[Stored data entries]
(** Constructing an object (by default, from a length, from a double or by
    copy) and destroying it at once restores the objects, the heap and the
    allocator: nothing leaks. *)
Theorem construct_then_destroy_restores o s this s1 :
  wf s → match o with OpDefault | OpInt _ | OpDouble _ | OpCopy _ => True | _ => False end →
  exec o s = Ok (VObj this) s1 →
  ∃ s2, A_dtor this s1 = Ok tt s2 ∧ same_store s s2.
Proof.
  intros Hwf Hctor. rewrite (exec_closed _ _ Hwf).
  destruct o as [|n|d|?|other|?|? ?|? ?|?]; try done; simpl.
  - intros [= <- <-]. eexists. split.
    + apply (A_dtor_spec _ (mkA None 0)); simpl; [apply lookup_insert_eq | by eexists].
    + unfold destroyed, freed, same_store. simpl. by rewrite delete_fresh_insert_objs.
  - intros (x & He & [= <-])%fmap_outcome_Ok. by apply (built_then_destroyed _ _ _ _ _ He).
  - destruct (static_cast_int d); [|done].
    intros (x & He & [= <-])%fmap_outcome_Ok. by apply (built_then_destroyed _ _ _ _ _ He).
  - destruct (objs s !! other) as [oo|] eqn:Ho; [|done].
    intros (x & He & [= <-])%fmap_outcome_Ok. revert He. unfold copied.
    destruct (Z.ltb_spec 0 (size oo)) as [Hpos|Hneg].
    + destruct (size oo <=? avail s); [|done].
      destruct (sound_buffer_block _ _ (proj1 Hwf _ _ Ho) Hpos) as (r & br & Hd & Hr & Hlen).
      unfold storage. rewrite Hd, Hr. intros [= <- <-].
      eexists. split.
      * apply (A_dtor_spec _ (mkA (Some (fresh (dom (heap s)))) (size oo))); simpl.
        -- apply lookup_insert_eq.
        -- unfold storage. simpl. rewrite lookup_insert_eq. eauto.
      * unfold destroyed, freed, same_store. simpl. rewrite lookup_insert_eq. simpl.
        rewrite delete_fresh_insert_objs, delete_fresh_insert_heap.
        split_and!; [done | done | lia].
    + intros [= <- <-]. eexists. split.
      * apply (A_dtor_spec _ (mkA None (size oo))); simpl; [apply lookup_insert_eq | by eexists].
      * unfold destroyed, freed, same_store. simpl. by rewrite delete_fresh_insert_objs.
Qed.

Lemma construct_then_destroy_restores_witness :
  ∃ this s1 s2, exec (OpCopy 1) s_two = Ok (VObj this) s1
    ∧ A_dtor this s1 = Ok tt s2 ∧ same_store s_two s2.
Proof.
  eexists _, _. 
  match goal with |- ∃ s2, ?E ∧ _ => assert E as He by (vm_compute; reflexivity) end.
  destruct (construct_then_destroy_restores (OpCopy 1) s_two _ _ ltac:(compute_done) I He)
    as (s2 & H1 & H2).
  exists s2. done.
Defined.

▶ [Problem description]
The required output is the line containing "eexists _, _." through the last line of the records above, each copied exactly and nothing more.

▶ [Solution for this problem]
  eexists _, _. 
  match goal with |- ∃ s2, ?E ∧ _ => assert E as He by (vm_compute; reflexivity) end.
  destruct (construct_then_destroy_restores (OpCopy 1) s_two _ _ ltac:(compute_done) I He)
    as (s2 & H1 & H2).
  exists s2. done.
Defined.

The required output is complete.